(** C9: the claim has [check_sql_name] read only the [len] bytes it is
    given.  On the payload that is a single double quote the quoted
    branch starts with [len] at -1, skips its loop and tests the byte
    behind the payload. *)
Theorem check_sql_name_single_quote_reads_past_end :
  check_sql_name [dquote] 1 = None
  /\ dbms_assert_simple_sql_name (Some [dquote]) = Fault ReadPastEnd.
Proof. split; reflexivity. Qed.

(** ** Copy-through *)

(** C4: whenever [qualified_sql_name] or [simple_sql_name] succeeds, what
    it returns is the input string itself, byte for byte.  The parser
    works on the copy made by [text_to_cstring]; the datum is returned as
    it came. *)
Theorem accepted_value_is_input (arg : option text) (r : text) :
  dbms_assert_qualified_sql_name arg = Return r \/
  dbms_assert_simple_sql_name arg = Return r ->
  arg = Some r.
Proof.
  intros [H | H]; destruct arg as [s|]; try discriminate.
  - unfold dbms_assert_qualified_sql_name in H.
    destruct (EMPTY_STR s); [discriminate|].
    destruct (negb (ParseIdentifierString (text_to_cstring s)));
      [discriminate|].
    injection H as ->. reflexivity.
  - unfold dbms_assert_simple_sql_name in H.
    destruct (EMPTY_STR s); [discriminate|]. cbv zeta in H.
    destruct (check_sql_name _ _) as [[|]|]; try discriminate.
    injection H as ->. reflexivity.
Qed.

Lemma accepted_value_is_input_witness :
  let s := dquote :: str "a" ++ [dquote; dquote] ++ str "b" ++ [dquote] in
  dbms_assert_qualified_sql_name (Some s) = Return s /\ Some s = Some s.
Proof.
  intros s. split.
  - reflexivity.
  - apply (accepted_value_is_input (Some s) s). left. reflexivity.
Defined.

(** ** Guards *)

(** C6: on the empty string the parser succeeds with no name at all, and
    [qualified_sql_name] still rejects the empty string with the
    qualified-name error, at its guard for empty input. *)
Theorem empty_string_parses_but_is_rejected :
  parse_names [] = Some []
  /\ ParseIdentifierString (text_to_cstring []) = true
  /\ EMPTY_STR [] = true
  /\ dbms_assert_qualified_sql_name (Some []) = Raise ISNOT_QUALIFIED_SQL_NAME.
Proof. repeat split. Qed.

(** C7: each of the four guarded checks answers a null argument with its
    own error: the qualified-name, simple-name, schema-name and
    object-name error in turn, whatever the host's catalog holds. *)
Theorem null_input_rejected
  (RangeVar : Type)
  (stringToQualifiedNameList : cstring -> option (list cstring))
  (GetSysCacheOid_NAMESPACENAME : cstring -> Oid)
  (GetUserId : Oid)
  (pg_namespace_aclcheck_USAGE : Oid -> Oid -> AclResult)
  (makeRangeVarFromNameList : list cstring -> option RangeVar)
  (RangeVarGetRelid : RangeVar -> bool -> Oid) :
  dbms_assert_qualified_sql_name None = Raise ISNOT_QUALIFIED_SQL_NAME
  /\ dbms_assert_simple_sql_name None = Raise ISNOT_SIMPLE_SQL_NAME
  /\ dbms_assert_schema_name stringToQualifiedNameList
       GetSysCacheOid_NAMESPACENAME GetUserId pg_namespace_aclcheck_USAGE
       None = Raise INVALID_SCHEMA_NAME
  /\ dbms_assert_object_name RangeVar stringToQualifiedNameList
       makeRangeVarFromNameList RangeVarGetRelid
       None = Raise INVALID_OBJECT_NAME.
Proof. repeat split. Qed.

(** C10: a string that is not empty and holds whitespace only is accepted
    by [qualified_sql_name] and returned as it is: it passes the guard,
    and the parser skips the whitespace, stands at the end and succeeds
    with no name. *)
Theorem whitespace_only_accepted (s : text) :
  s <> [] ->
  forallb isspace s = true ->
  EMPTY_STR s = false
  /\ parse_names (text_to_cstring s) = Some []
  /\ dbms_assert_qualified_sql_name (Some s) = Return s.
Proof.
  intros Hne Hws.
  assert (He : EMPTY_STR s = false).
  { destruct s; [contradiction | apply EMPTY_STR_cons]. }
  assert (Hp : parse_names (text_to_cstring s) = Some []).
  { rewrite (text_to_cstring_spaces _ Hws). unfold parse_names.
    rewrite (skip_space_spaces _ Hws). reflexivity. }
  repeat split; try assumption.
  unfold dbms_assert_qualified_sql_name, ParseIdentifierString.
  rewrite He, Hp. reflexivity.
Qed.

• [Problem statement] Each entry needs to be copied out exactly.

• [Exercise response]
(** C9: the claim has [check_sql_name] read only the [len] bytes it is
    given.  On the payload that is a single double quote the quoted
    branch starts with [len] at -1, skips its loop and tests the byte
    behind the payload. *)
Theorem check_sql_name_single_quote_reads_past_end :
  check_sql_name [dquote] 1 = None
  /\ dbms_assert_simple_sql_name (Some [dquote]) = Fault ReadPastEnd.
Proof. split; reflexivity. Qed.

(** ** Copy-through *)

(** C4: whenever [qualified_sql_name] or [simple_sql_name] succeeds, what
    it returns is the input string itself, byte for byte.  The parser
    works on the copy made by [text_to_cstring]; the datum is returned as
    it came. *)
Theorem accepted_value_is_input (arg : option text) (r : text) :
  dbms_assert_qualified_sql_name arg = Return r \/
  dbms_assert_simple_sql_name arg = Return r ->
  arg = Some r.
Proof.
  intros [H | H]; destruct arg as [s|]; try discriminate.
  - unfold dbms_assert_qualified_sql_name in H.
    destruct (EMPTY_STR s); [discriminate|].
    destruct (negb (ParseIdentifierString (text_to_cstring s)));
      [discriminate|].
    injection H as ->. reflexivity.
  - unfold dbms_assert_simple_sql_name in H.
    destruct (EMPTY_STR s); [discriminate|]. cbv zeta in H.
    destruct (check_sql_name _ _) as [[|]|]; try discriminate.
    injection H as ->. reflexivity.
Qed.

Lemma accepted_value_is_input_witness :
  let s := dquote :: str "a" ++ [dquote; dquote] ++ str "b" ++ [dquote] in
  dbms_assert_qualified_sql_name (Some s) = Return s /\ Some s = Some s.
Proof.
  intros s. split.
  - reflexivity.
  - apply (accepted_value_is_input (Some s) s). left. reflexivity.
Defined.

(** ** Guards *)

(** C6: on the empty string the parser succeeds with no name at all, and
    [qualified_sql_name] still rejects the empty string with the
    qualified-name error, at its guard for empty input. *)
Theorem empty_string_parses_but_is_rejected :
  parse_names [] = Some []
  /\ ParseIdentifierString (text_to_cstring []) = true
  /\ EMPTY_STR [] = true
  /\ dbms_assert_qualified_sql_name (Some []) = Raise ISNOT_QUALIFIED_SQL_NAME.
Proof. repeat split. Qed.

(** C7: each of the four guarded checks answers a null argument with its
    own error: the qualified-name, simple-name, schema-name and
    object-name error in turn, whatever the host's catalog holds. *)
Theorem null_input_rejected
  (RangeVar : Type)
  (stringToQualifiedNameList : cstring -> option (list cstring))
  (GetSysCacheOid_NAMESPACENAME : cstring -> Oid)
  (GetUserId : Oid)
  (pg_namespace_aclcheck_USAGE : Oid -> Oid -> AclResult)
  (makeRangeVarFromNameList : list cstring -> option RangeVar)
  (RangeVarGetRelid : RangeVar -> bool -> Oid) :
  dbms_assert_qualified_sql_name None = Raise ISNOT_QUALIFIED_SQL_NAME
  /\ dbms_assert_simple_sql_name None = Raise ISNOT_SIMPLE_SQL_NAME
  /\ dbms_assert_schema_name stringToQualifiedNameList
       GetSysCacheOid_NAMESPACENAME GetUserId pg_namespace_aclcheck_USAGE
       None = Raise INVALID_SCHEMA_NAME
  /\ dbms_assert_object_name RangeVar stringToQualifiedNameList
       makeRangeVarFromNameList RangeVarGetRelid
       None = Raise INVALID_OBJECT_NAME.
Proof. repeat split. Qed.

(** C10: a string that is not empty and holds whitespace only is accepted
    by [qualified_sql_name] and returned as it is: it passes the guard,
    and the parser skips the whitespace, stands at the end and succeeds
    with no name. *)
Theorem whitespace_only_accepted (s : text) :
  s <> [] ->
  forallb isspace s = true ->
  EMPTY_STR s = false
  /\ parse_names (text_to_cstring s) = Some []
  /\ dbms_assert_qualified_sql_name (Some s) = Return s.
Proof.
  intros Hne Hws.
  assert (He : EMPTY_STR s = false).
  { destruct s; [contradiction | apply EMPTY_STR_cons]. }
  assert (Hp : parse_names (text_to_cstring s) = Some []).
  { rewrite (text_to_cstring_spaces _ Hws). unfold parse_names.
    rewrite (skip_space_spaces _ Hws). reflexivity. }
  repeat split; try assumption.
  unfold dbms_assert_qualified_sql_name, ParseIdentifierString.
  rewrite He, Hp. reflexivity.
Qed.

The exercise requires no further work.